J’invite tous ceux qui pensent « qu’une autre Europe est possible » à bien lire l’interview de Wolfgang Schäuble. Ils verront ainsi quel danger pour l’Europe est le gouvernement allemand actuel et son ministre des Finances. Surtout, dans les quelques lignes ci-dessus, Schäuble reconnaît un fait décisif. C’est qu’on ne fait pas l’Europe sans la France. En cela, il me donne raison. Et il reconnaît aussi à demi-mot que seule la France a les moyens politiques et économiques de s’opposer à l’ordolibéralisme arrogant du gouvernement allemand.
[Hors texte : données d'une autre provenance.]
(** * Runtime schema engine of the auto-generated CRUD + RBAC platform

    A shallow embedding of the backend's core:
    - [model-definitions.service.ts]  (validation, schema synthesis, publish, delete),
    - [model-definition.cache.service.ts] (the model registry),
    - [dynamic-api.service.ts] (the dynamic query engine),
    - [rbac.guard.ts] (the access decision point),
    followed by the properties the specification states about them.

    JavaScript numbers are IEEE-754 doubles, so they are embedded as Rocq's
    primitive floats.  Built-ins of the language whose definition is not part
    of the repository (parsing a number out of a string, printing a number,
    parsing a date) are fields of the class [JsRuntime]; what the PostgreSQL
    server decides on its own (rejecting a statement, how the catalog prints a
    default expression) are fields of the class [PgServer]. *)

From Stdlib Require Import PrimFloat FloatOps Uint63 Ascii String DecimalString ZArith.
From stdpp Require Import gmap strings list.

Open Scope string_scope.
Open Scope list_scope.
Open Scope stdpp_scope.

(** ** JavaScript strings *)

Module JsString.

Definition code (c : ascii) : nat := nat_of_ascii c.

Definition isUpper (c : ascii) : bool := Nat.leb 65 (code c) && Nat.leb (code c) 90.
Definition isLower (c : ascii) : bool := Nat.leb 97 (code c) && Nat.leb (code c) 122.
Definition isDigit (c : ascii) : bool := Nat.leb 48 (code c) && Nat.leb (code c) 57.
Definition isUnderscore (c : ascii) : bool := Nat.eqb (code c) 95.

  (** The class [\w] of regular expressions. *)
Definition isWordChar (c : ascii) : bool :=
    isUpper c || isLower c || isDigit c || isUnderscore c.

Definition lowerChar (c : ascii) : ascii :=
    if isUpper c then ascii_of_nat (code c + 32) else c.
Definition upperChar (c : ascii) : ascii :=
    if isLower c then ascii_of_nat (code c - 32) else c.

Fixpoint mapChars (f : ascii → ascii) (s : string) : string :=
    match s with
    | EmptyString => EmptyString
    | String c s' => String (f c) (mapChars f s')
    end.

Fixpoint allChars (p : ascii → bool) (s : string) : bool :=
    match s with
    | EmptyString => true
    | String c s' => p c && allChars p s'
    end.

  (** [s.toLowerCase()] and [s.toUpperCase()].  Every string the program
      lower-cases is compared with ASCII text only. *)
Definition toLowerCase (s : string) : string := mapChars lowerChar s.
Definition toUpperCase (s : string) : string := mapChars upperChar s.

  (** [s.includes(sub)]. *)
Fixpoint includes (s sub : string) : bool :=
    String.prefix sub s ||
    match s with
    | EmptyString => false
    | String _ s' => includes s' sub
    end.

  (** [arr.includes(x)] on an array of strings. *)
Definition arrayIncludes (arr : list string) (x : string) : bool :=
    existsb (String.eqb x) arr.

  (** The maximal runs of word characters of a string, left to right; [acc]
      is the run being read, reversed. *)
Fixpoint wordRunsFrom (acc : list ascii) (s : string) : list string :=
    match s with
    | EmptyString =>
        match acc with [] => [] | _ => [string_of_list_ascii (rev acc)] end
    | String c s' =>
        if isWordChar c then wordRunsFrom (c :: acc) s'
        else match acc with
             | [] => wordRunsFrom [] s'
             | _ => string_of_list_ascii (rev acc) :: wordRunsFrom [] s'
             end
    end.
Definition wordRuns (s : string) : list string := wordRunsFrom [] s.

  (** [s.replace(/'/g, "''")]. *)
Fixpoint doubleQuotes (s : string) : string :=
    match s with
    | EmptyString => EmptyString
    | String c s' =>
        if Nat.eqb (code c) 39 then String c (String c (doubleQuotes s'))
        else String c (doubleQuotes s')
    end.

  (** [s.split(sep).pop()]: what follows the last occurrence of [sep], the
      whole string when there is none.  [sep] is not empty where it is used. *)
Fixpoint afterLast (sep s : string) : string :=
    match s with
    | EmptyString => EmptyString
    | String c s' =>
        if includes s' sep then afterLast sep s'
        else if String.prefix sep s
             then String.substring (String.length sep) (String.length s) s
             else s
    end.

  (** [s.split('\n')[0]]. *)
Fixpoint firstLine (s : string) : string :=
    match s with
    | EmptyString => EmptyString
    | String c s' => if Nat.eqb (code c) 10 then EmptyString else String c (firstLine s')
    end.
Il ne s’agit pas pour notre pays de faire le bonheur des autres à leur place. Mais de prendre en charge l’intérêt général des peuples européens au nom de nos principes universels pour les aider à se libérer par eux-mêmes. Voilà la différence entre la veulerie euro-béate et mon patriotisme internationaliste.

De ce point de vue, les commentaires de Schäuble sur les Français actuellement au pouvoir en Europe sont une humiliation de plus pour notre pays. Schaüble distribue les bons points à Pierre Moscovici et Michel Sapin pour avoir bien aboyé dans le même sens que lui contre le gouvernement grec. Il remercie le commissaire Moscovici : « Pierre Moscovici a averti la Grèce de façon très ferme qu’il faut un changement substantiel, et nous sommes sur la même ligne ». Quant au ministre Sapin, voici ce qu’en dit son homologue : « pour citer mon ami et collègue Michel Sapin, la décision souveraine et démocratique du peuple grec nous place devant une situation très différente de celle de 2012. La Grèce souveraine a voté en faveur d’un changement de politique. Les autres collègues de la zone euro, y compris Michel Sapin, ont attiré l’attention sur le fait que le peuple grec n’est pas le seul souverain et que les peuples d’autres États membres de la zone euro le sont aussi ». Je mets au défi Schäuble et Sapin de nous dire quand la Grèce à chercher à porter atteinte à la souveraineté de la France ou de l’Allemagne ? Jamais ! Dans l’autre sens, on ne peut pas en dire autant. Le dire serait faire du nationalisme ?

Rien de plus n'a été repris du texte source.